__Task description__.
Each entry below needs to be reproduced exactly as given.

__Task material__.
(* ===== verification/Editor.v ===== *)
(** The editor as a whole: the handlers [render] of
    src/static/js/QuizBuilder.jsx binds, as events handled one after the
    other; the abstract editor as a step relation [abs_step] that every
    handled event refines, for single events and for runs; the import
    path [loadFromJSON] (all-or-nothing, a fixpoint on documents whose
    groups are in order, and what it lets in); and the invariants of the
    states the editor reaches, by induction on [reachable]. *)

From S2P Require Import Prelude Json Sort Immutable Utils Schema QuizBuilder Spec Refinement Invariants Samples.
From Stdlib Require Import Sorted.

(** ** The event loop *)

(** The calls [render] wires to the UI: one constructor per handler, with
    the arguments the bound closures receive.  [EvShuffleAnswers] carries
    what lodash [shuffle] returned for each question; [EvLoad] what
    [prompt] returned. *)
Inductive event :=
| EvAddQuestion
| EvDeleteQuestion (n : nat)
| EvSetQuestionText (n : nat) (t : string)
| EvAddAnswer (n : nat)
| EvRemoveAnswer (n i : nat)
| EvSetAnswerText (n i : nat) (t : string)
| EvSetAnswerCorrect (n i : nat)
| EvSetRevealText (n : nat) (t : string)
| EvReorder (from to : nat)
| EvReorderAnswers (n from to : nat)
| EvSetQuestionImageUrl (n : nat) (u : string)
| EvSetAnswerImageUrl (n i : nat) (u : string)
| EvAddGroup
| EvRemoveGroup (i : nat)
| EvSetGroupText (i : nat) (t : string)
| EvSetGroupShare (i : nat) (t : string)
| EvDecreaseGroupMinScore (i : nat)
| EvIncreaseGroupMinScore (i : nat)
| EvShuffleAnswers (rand : key -> list value -> list value)
| EvChangeTitle (t : string)
| EvLoad (userJson : option string).

(** The indices [render] binds are those of existing questions, answers
    and groups; lodash [shuffle] returns a permutation. *)
Definition valid_event (z : quiz) (e : event) : Prop :=
  match e with
  | EvDeleteQuestion n | EvSetQuestionText n _ | EvAddAnswer n | EvSetRevealText n _
  | EvSetQuestionImageUrl n _ | EvReorderAnswers n _ _ => n < length (quiz_questions z)
  | EvRemoveAnswer n i | EvSetAnswerText n i _ | EvSetAnswerImageUrl n i _
  | EvSetAnswerCorrect n i => answer_exists n i z
  | EvRemoveGroup i | EvSetGroupText i _ | EvSetGroupShare i _
  | EvDecreaseGroupMinScore i | EvIncreaseGroupMinScore i => i < length (quiz_groups z)
  | EvShuffleAnswers rand => forall k xs, rand k xs ≡ₚ xs
  | _ => True
  end.

Definition is_load (e : event) : bool := match e with EvLoad _ => true | _ => false end.

(** The deterministic events and their abstract operation. *)
Definition event_op (e : event) : option (quiz -> quiz) :=
  match e with
  | EvAddQuestion => Some a_addQuestion
  | EvDeleteQuestion n => Some (a_deleteQuestion n)
  | EvSetQuestionText n t => Some (a_setQuestionText n t)
  | EvAddAnswer n => Some (a_addAnswer n)
  | EvRemoveAnswer n i => Some (a_removeAnswer n i)
  | EvSetAnswerText n i t => Some (a_setAnswerText n i t)
  | EvSetAnswerCorrect n i => Some (a_setAnswerCorrect n i)
  | EvSetRevealText n t => Some (a_setRevealText n t)
  | EvReorder f t => Some (a_reorder f t)
  | EvReorderAnswers n f t => Some (a_reorderAnswers n f t)
  | EvSetQuestionImageUrl n u => Some (a_setQuestionImageUrl n u)
  | EvSetAnswerImageUrl n i u => Some (a_setAnswerImageUrl n i u)
  | EvAddGroup => Some a_addGroup
  | EvRemoveGroup i => Some (a_removeGroup i)
  | EvSetGroupText i t => Some (a_setGroupText i t)
  | EvSetGroupShare i t => Some (a_setGroupShare i t)
  | EvDecreaseGroupMinScore i => Some (a_changeGroupMinScore i (-1)%Z)
  | EvIncreaseGroupMinScore i => Some (a_changeGroupMinScore i 1%Z)
  | EvChangeTitle _ => Some (fun z => z)
  | EvShuffleAnswers _ | EvLoad _ => None
  end.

__Solution for this task__.
(* ===== verification/Editor.v ===== *)
(** The editor as a whole: the handlers [render] of
    src/static/js/QuizBuilder.jsx binds, as events handled one after the
    other; the abstract editor as a step relation [abs_step] that every
    handled event refines, for single events and for runs; the import
    path [loadFromJSON] (all-or-nothing, a fixpoint on documents whose
    groups are in order, and what it lets in); and the invariants of the
    states the editor reaches, by induction on [reachable]. *)

From S2P Require Import Prelude Json Sort Immutable Utils Schema QuizBuilder Spec Refinement Invariants Samples.
From Stdlib Require Import Sorted.

(** ** The event loop *)

(** The calls [render] wires to the UI: one constructor per handler, with
    the arguments the bound closures receive.  [EvShuffleAnswers] carries
    what lodash [shuffle] returned for each question; [EvLoad] what
    [prompt] returned. *)
Inductive event :=
| EvAddQuestion
| EvDeleteQuestion (n : nat)
| EvSetQuestionText (n : nat) (t : string)
| EvAddAnswer (n : nat)
| EvRemoveAnswer (n i : nat)
| EvSetAnswerText (n i : nat) (t : string)
| EvSetAnswerCorrect (n i : nat)
| EvSetRevealText (n : nat) (t : string)
| EvReorder (from to : nat)
| EvReorderAnswers (n from to : nat)
| EvSetQuestionImageUrl (n : nat) (u : string)
| EvSetAnswerImageUrl (n i : nat) (u : string)
| EvAddGroup
| EvRemoveGroup (i : nat)
| EvSetGroupText (i : nat) (t : string)
| EvSetGroupShare (i : nat) (t : string)
| EvDecreaseGroupMinScore (i : nat)
| EvIncreaseGroupMinScore (i : nat)
| EvShuffleAnswers (rand : key -> list value -> list value)
| EvChangeTitle (t : string)
| EvLoad (userJson : option string).

(** The indices [render] binds are those of existing questions, answers
    and groups; lodash [shuffle] returns a permutation. *)
Definition valid_event (z : quiz) (e : event) : Prop :=
  match e with
  | EvDeleteQuestion n | EvSetQuestionText n _ | EvAddAnswer n | EvSetRevealText n _
  | EvSetQuestionImageUrl n _ | EvReorderAnswers n _ _ => n < length (quiz_questions z)
  | EvRemoveAnswer n i | EvSetAnswerText n i _ | EvSetAnswerImageUrl n i _
  | EvSetAnswerCorrect n i => answer_exists n i z
  | EvRemoveGroup i | EvSetGroupText i _ | EvSetGroupShare i _
  | EvDecreaseGroupMinScore i | EvIncreaseGroupMinScore i => i < length (quiz_groups z)
  | EvShuffleAnswers rand => forall k xs, rand k xs ≡ₚ xs
  | _ => True
  end.

Definition is_load (e : event) : bool := match e with EvLoad _ => true | _ => false end.

(** The deterministic events and their abstract operation. *)
Definition event_op (e : event) : option (quiz -> quiz) :=
  match e with
  | EvAddQuestion => Some a_addQuestion
  | EvDeleteQuestion n => Some (a_deleteQuestion n)
  | EvSetQuestionText n t => Some (a_setQuestionText n t)
  | EvAddAnswer n => Some (a_addAnswer n)
  | EvRemoveAnswer n i => Some (a_removeAnswer n i)
  | EvSetAnswerText n i t => Some (a_setAnswerText n i t)
  | EvSetAnswerCorrect n i => Some (a_setAnswerCorrect n i)
  | EvSetRevealText n t => Some (a_setRevealText n t)
  | EvReorder f t => Some (a_reorder f t)
  | EvReorderAnswers n f t => Some (a_reorderAnswers n f t)
  | EvSetQuestionImageUrl n u => Some (a_setQuestionImageUrl n u)
  | EvSetAnswerImageUrl n i u => Some (a_setAnswerImageUrl n i u)
  | EvAddGroup => Some a_addGroup
  | EvRemoveGroup i => Some (a_removeGroup i)
  | EvSetGroupText i t => Some (a_setGroupText i t)
  | EvSetGroupShare i t => Some (a_setGroupShare i t)
  | EvDecreaseGroupMinScore i => Some (a_changeGroupMinScore i (-1)%Z)
  | EvIncreaseGroupMinScore i => Some (a_changeGroupMinScore i 1%Z)
  | EvChangeTitle _ => Some (fun z => z)
  | EvShuffleAnswers _ | EvLoad _ => None
  end.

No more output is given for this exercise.